The first thing I did was take care of my bladder. I leaned my left hand against a hardwood for support and then let go, the yellow stream raising steam and making a hard constant noise on the last of autumn's leaves. Then I took out my handkerchief and began daubing it against the back of my head. There was only a small smudge of blood on the white fabric when I held it out for appraisal. Despite a headache, I did not seem to be hurt badly. My watch said nine-fifteen. I'd been out less than fifteen minutes.

In the west wing of the house, on the second floor, I saw the arc of a flashlight splash across a pinkish wall, and then go dark. She was inside now. Busy. I wasn't going to let her get off easily. Not at all. I thought of Donna's joke-couldn't I trip the lady in leather just a little bit? I was going to trip her a whole lot.
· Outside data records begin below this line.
(** * static/js/style.js: the client-side behaviour layer of the feed page

    A shallow embedding of the script and of the part of the browser it
    talks to.  The DOM is a heap of element records addressed by node
    identity, the way the script holds on to elements it looked up once
    at load ([input], [btn], [messagesDiv], [videos]) while it looks up
    others again at every event ([chatContainer], the post of a
    comment).  Handlers that can throw live in a small state and
    exception monad; the handlers of the video controller are plain
    state transformers. *)

From Stdlib Require Import ZArith QArith Ascii String.
From stdpp Require Import gmap strings list fin_maps pretty.
Close Scope Q_scope.
Open Scope string_scope.

(** ** JavaScript strings

    A string is a sequence of UTF-16 code units; one [ascii] of a Rocq
    string stands for one code unit below 256. *)

Definition code (c : ascii) : Z := Z.of_nat (nat_of_ascii c).

(** WhiteSpace and LineTerminator of ECMAScript among the code units
    below 256: TAB, LF, VT, FF, CR, SP and NBSP. *)
Definition is_white_space (c : ascii) : bool :=
  bool_decide (code c ∈ [9; 10; 11; 12; 13; 32; 160]%Z).

Fixpoint trimStart (s : string) : string :=
  match s with
  | EmptyString => EmptyString
  | String c s' => if is_white_space c then trimStart s' else s
  end.

Definition trimEnd (s : string) : string :=
  String.rev (trimStart (String.rev s)).

(** [String.prototype.trim] *)
Definition trim (s : string) : string := trimEnd (trimStart s).

(** ASCII whitespace of HTML, which separates the tokens of a class
    attribute: TAB, LF, FF, CR and SP. *)
Definition is_html_space (c : ascii) : bool :=
  bool_decide (code c ∈ [9; 10; 12; 13; 32]%Z).

Fixpoint tokens_from (cur : string) (s : string) : list string :=
  match s with
  | EmptyString => if bool_decide (cur = "") then [] else [cur]
  | String c s' =>
      if is_html_space c
      then (if bool_decide (cur = "") then tokens_from "" s'
            else cur :: tokens_from "" s')
      else tokens_from (cur +:+ String c "") s'
  end.

(** The token list behind [classList]. *)
Definition class_tokens (className : string) : list string :=
  tokens_from "" className.

(** ** JavaScript numbers, as far as the script uses them

    The script only parses integers, adds one and prints.  [Num z] is
    the binary64 value nearest to the integer [z]; it is [z] itself for
    [-2^53 <= z <= 2^53]. *)

Inductive JsNumber :=
| Num (z : Z)
| NaN.

Definition digit_value (radix : Z) (c : ascii) : option Z :=
  let n := code c in
  let d := if (48 <=? n)%Z && (n <=? 57)%Z then Some (n - 48)%Z
           else if (97 <=? n)%Z && (n <=? 122)%Z then Some (n - 87)%Z
           else if (65 <=? n)%Z && (n <=? 90)%Z then Some (n - 55)%Z
           else None in
  match d with
  | Some v => if (v <? radix)%Z then Some v else None
  | None => None
  end.

(** Value of the longest prefix of [s] made of digits of the radix;
    [acc] is [None] as long as no digit was read. *)
Fixpoint digits_prefix (radix : Z) (s : string) (acc : option Z) : option Z :=
  match s with
  | EmptyString => acc
  | String c s' =>
      match digit_value radix c with
      | Some d => digits_prefix radix s' (Some (radix * default 0 acc + d))%Z
      | None => acc
      end
  end.

(** [parseInt(s)] with no radix argument: leading white space, a sign,
    an optional [0x] prefix, then as many digits as there are. *)
Definition parseInt (s : string) : JsNumber :=
  let s1 := trimStart s in
  let '(neg, s2) :=
    match s1 with
    | String "-"%char r => (true, r)
    | String "+"%char r => (false, r)
    | _ => (false, s1)
    end in
  let '(radix, s3) :=
    match s2 with
    | String "0"%char (String "x"%char r) => (16%Z, r)
    | String "0"%char (String "X"%char r) => (16%Z, r)
    | _ => (10%Z, s2)
    end in
  match digits_prefix radix s3 None with
  | Some m => Num (if neg : bool then - m else m)%Z
  | None => NaN
  end.

(** [parseInt(x)] where [x] may be [undefined]: ToString gives
    ["undefined"], which has no digit. *)
Definition parseInt_opt (x : option string) : JsNumber :=
  match x with
  | Some s => parseInt s
  | None => parseInt "undefined"
  end.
I moved awkwardly at first, staggering a bit like a stereotypical drunk, but gradually I got used to the headache and moved with a little less trouble. When I reached the front yard, which was defined by severe flattop hedges on both east and west ends, I went up to the oak front door and tried the knob.

Locked.

I put my ear to the door. Faintly I heard the hum and thrum of a house at rest but nothing else.

I went around to the rear, to the area between the garage and back door. It was cold and my head still hurt, but I was angry with her now and I was damn well going to get to express my anger.

I tried the knob on the back door. It turned easily. I went inside, up three steps covered with a rubber runner, and into one of those open kitchens with a huge butcher-block table like a sacrificial altar in the center, and pots and pans hanging from a suspension above. They gleamed in the moonlight falling golden through the mullioned windows. I smelled paprika and cocoa and coffee. I smelled thyme and mustard seed and basil. They were feminine smells and pleasant and I wanted to stand there for hours and float on them the way I used to float on marijuana. Contact high is the term I wanted, I think.

Upstairs she bumped a piece of furniture and it was loud as a truck overturning. She was searching for something, apparently, and apparently searching desperately.

I wrapped my hand around my flashlight and proceeded through a house with accents of bricks and brass, with beams over the living room, and crown moldings everywhere. The furnishings ran to Early American but I don't mean the stuff you see in suburban furniture stores. I'm talking, among others things, two items of special note: fan-back Windsor chairs and a Chippendale mahogany slant-top desk, items antique hunter Donna would get goofy about. I'd always known that Larry Price had come from a wealthy family; I just hadn't known how wealthy.

A sweeping staircase curved up into the darkness at the top of which two long narrow windows let in light.

I moved as quietly as I could up the stairs. At the top I smelled perfume from the master bedroom that lay thirty feet away. An eighteenth-century walnut longcase clock tocked the time. I looked down the hall. Light from her flash shone in a room at the end of the hall, between door and jamb.

The clock covered any noise my tiptoe steps might have made. I was going to go in fast and make no concessions just because she was female. I was going to trip the hell out of her.

The door was open maybe three inches. I raised my foot to kick it in.

But I didn't have to. She yanked it open for me.

And then stood there with a very fancy silver-plated.45 in her hand and said, "You bastard. I should kill you right here."